MPCDF in Garching | The future of biology is data-driven and will continue to rely on intelligent open-source software able to scale in the computing cloud.

In fact, Benjamin and Hajk-Georg succeeded in developing DIAMOND further and further with new ambitions, making it significantly faster and more precise. In collaboration with Klaus Reuter and John Kennedy from the Max Planck Computing and Data Facility (MPCDF) in Garching, the two bioinformaticians were able to test the scalability of DIAMOND with a supercomputer and show that DIAMOND works up to 10,000 times faster than the previous gold standard BLAST - valuable time that allows scientists to focus on the next steps to address the loss of biodiversity rather than struggling with the technical constraints of having to wait for the sequence search to finish. The study introducing the next generation of DIAMOND was published in the prominent scientific journal Nature Methods in 2021.

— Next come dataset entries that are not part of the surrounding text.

(** ** The loaders *)

Module LoaderFacts.
Import Loaders ExtraSpec StripFacts.

Lemma has_text_iff (t : pystr) :
  nonempty t && nonempty (strip t) = true <-> strip t <> [].
Proof.
  destruct t as [|c r]; simpl.
  - split; [discriminate|]. intros H. destruct H. reflexivity.
  - destruct (strip (c :: r)); simpl; split; congruence.
Qed.

Lemma sections_from_cons key filename num t rest :
  sections_from key filename num (t :: rest)
  = if nonempty t && nonempty (strip t)
    then section_of key filename num (strip t)
           :: sections_from key filename (num + 1) rest
    else sections_from key filename (num + 1) rest.
Proof. reflexivity. Qed.

(** The sections are those of the units that have text, each numbered
    by the place of its unit. *)
Lemma sections_from_elem key filename (texts : list pystr) : forall num d,
  d ∈ sections_from key filename num texts
  <-> exists (i : nat) t,
        texts !! i = Some t /\ strip t <> []
        /\ d = section_of key filename (num + Z.of_nat i) (strip t).
Proof.
  induction texts as [|t rest IH]; intros num d.
  - simpl. split.
    + intros H. apply elem_of_nil in H. destruct H.
    + intros (i & t & H & _). destruct i; discriminate.
  - rewrite sections_from_cons. split.
    + intros H.
      destruct (nonempty t && nonempty (strip t)) eqn:Ht.
      * apply elem_of_cons in H as [->|H].
        -- exists 0%nat, t. rewrite Z.add_0_r.
           repeat split. apply has_text_iff, Ht.
        -- apply IH in H as (i & u & Hi & Hu & ->).
           exists (S i), u. repeat split; [exact Hi | exact Hu |].
           f_equal. lia.
      * apply IH in H as (i & u & Hi & Hu & ->).
        exists (S i), u. repeat split; [exact Hi | exact Hu |].
        f_equal. lia.
    + intros ([|i] & u & Hi & Hu & ->); simpl in Hi.
      * injection Hi as ->. apply has_text_iff in Hu. rewrite Hu.
        rewrite Z.add_0_r. left.
      * assert (section_of key filename (num + Z.of_nat (S i)) (strip u)
                ∈ sections_from key filename (num + 1) rest) as Hin.
        { apply IH. exists i, u. repeat split; [exact Hi | exact Hu |].
          f_equal. lia. }
        destruct (nonempty t && nonempty (strip t)); [right|]; exact Hin.
Qed.

(** The sections come in the order of their units. *)
Lemma sections_from_order key filename (texts : list pystr) :
  forall num (a b : nat) da db,
  (a < b)%nat ->
  sections_from key filename num texts !! a = Some da ->
  sections_from key filename num texts !! b = Some db ->
  exists (i j : nat) ti tj,
    (i < j)%nat /\ texts !! i = Some ti /\ texts !! j = Some tj
    /\ da = section_of key filename (num + Z.of_nat i) (strip ti)
    /\ db = section_of key filename (num + Z.of_nat j) (strip tj).
Proof.
  induction texts as [|t rest IH]; intros num a b da db Hab Ha Hb.
  - destruct a; discriminate.
  - rewrite sections_from_cons in Ha, Hb.
    assert (forall a b, (a < b)%nat ->
              sections_from key filename (num + 1) rest !! a = Some da ->
              sections_from key filename (num + 1) rest !! b = Some db ->
              exists (i j : nat) ti tj,
                (i < j)%nat /\ (t :: rest) !! i = Some ti
                /\ (t :: rest) !! j = Some tj
                /\ da = section_of key filename (num + Z.of_nat i) (strip ti)
                /\ db = section_of key filename (num + Z.of_nat j) (strip tj))
      as Htail.
    { intros a' b' Hab' Ha' Hb'.
      destruct (IH _ _ _ _ _ Hab' Ha' Hb')
        as (i & j & ti & tj & Hij & Hi & Hj & -> & ->).
      exists (S i), (S j), ti, tj.
      repeat split; [lia | exact Hi | exact Hj | f_equal; lia | f_equal; lia]. }
    destruct (nonempty t && nonempty (strip t)); [|eapply Htail; eassumption].
    destruct a as [|a]; destruct b as [|b]; try lia; simpl in Ha, Hb.
    + injection Ha as <-.
      assert (db ∈ sections_from key filename (num + 1) rest) as Hin
        by (apply list_elem_of_lookup; eauto).
      apply sections_from_elem in Hin as (j & tj & Hj & _ & ->).
      exists 0%nat, (S j), t, tj.
      repeat split; [lia | exact Hj | f_equal; lia | f_equal; lia].
    + apply (Htail a b); [lia | exact Ha | exact Hb].
Qed.

Lemma existsb_eqb_elem (sep : N) (s : pystr) :
  existsb (N.eqb sep) s = true <-> sep ∈ s.
Proof.
  rewrite existsb_exists. split.
  - intros (x & Hin & Hx). apply N.eqb_eq in Hx as <-.
    apply list_elem_of_In, Hin.
  - intros Hin. exists sep. split; [apply list_elem_of_In, Hin|].
    apply N.eqb_refl.
Qed.

(** The last field of a split: all of a text without the separator, and
    what follows the last separator otherwise. *)
Lemma last_field_whole (sep : N) (s : pystr) :
  sep ∉ s -> last_field sep s = s.
Proof.
  induction s as [|c r IH]; intros Hs; simpl; [reflexivity|].
  assert (c <> sep) as Hc by (intros ->; apply Hs; left).
  assert (sep ∉ r) as Hr by (intros H; apply Hs; right; exact H).
  apply N.eqb_neq in Hc. rewrite Hc.
  destruct (existsb (N.eqb sep) r) eqn:E; [|reflexivity].
  apply existsb_eqb_elem in E. contradiction.
Qed.

Lemma last_field_after (sep : N) (a b : pystr) :
  sep ∉ b -> last_field sep (a ++ sep :: b) = b.
Proof.
  intros Hb. induction a as [|c r IH]; simpl.
  - rewrite N.eqb_refl.
    destruct b as [|x b']; [reflexivity|]. apply last_field_whole, Hb.
  - destruct (c =? sep)%N; [exact IH|].
    assert (existsb (N.eqb sep) (r ++ sep :: b) = true) as ->.
    { apply existsb_eqb_elem. apply elem_of_app. right. left. }
    exact IH.
Qed.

The daily life of Hajk-Georg and Benjamin takes place exclusively in front of the computer. "It can easily happen that one works on a critical part of the program code for several days in a row while only focusing on a few lines of code. That can be very frustrating sometimes", Benjamin admits when asked about setbacks in the development process. "But when these few lines of code can later make the difference between the tool running 1,000 times faster or not, then all this effort was worth it", he adds.

For Hajk-Georg, the DIAMOND software is only one of many scientific software projects his group is currently working on. His academic ambition is not new. Already with the results of his own bachelor thesis at the University of Halle, Hajk-Georg delivered a publication which became the cover story of the internationally renowned journal Nature in 2012. In his further scientific career at the University of Cambridge in England, he continued to publish important findings in genomics and epigenetics and developed open-source software that can be used to answer fundamental questions in many areas of biology and medicine.

For the future, Hajk-Georg and Benjamin hope for more manpower. "It is only thanks to the generous resources of our department, wonderful collaborations, and the Max Planck Society in general that our team manages to catalyze the work of thousands of life scientists by equipping them with software to automate genomic data retrieval, sequence search, and predictive analytics at tree of life scale. Still, I think it's a pity that there is only so little investment in scientific software development and predictive modeling in life sciences, despite the enormous academic value it generates for this data-driven research community", notes Hajk-Georg. It is therefore particularly remarkable that the two bioinformaticians have solved such a big problem in natural science with their new version of DIAMOND. "If we were just an extra two or three people, we could develop so much more and faster", Hajk-Georg states. "I've already submitted grant proposals and I really hope that funding agencies will also see the potential of our research line." In either outcome they already started working on the next groundbreaking steps in biodiversity genomics: With the help of the MPCDF in Garching, they attempt to employ open-source data technologies used by Google, Facebook, and Amazon to build an efficient distributed database infrastructure able to effectively analyze petabyte-scale DIAMOND search results. This would greatly simplify data analytics and predictive modeling within the Earth Biogenome Project and will benefit many other studies across the life science sector.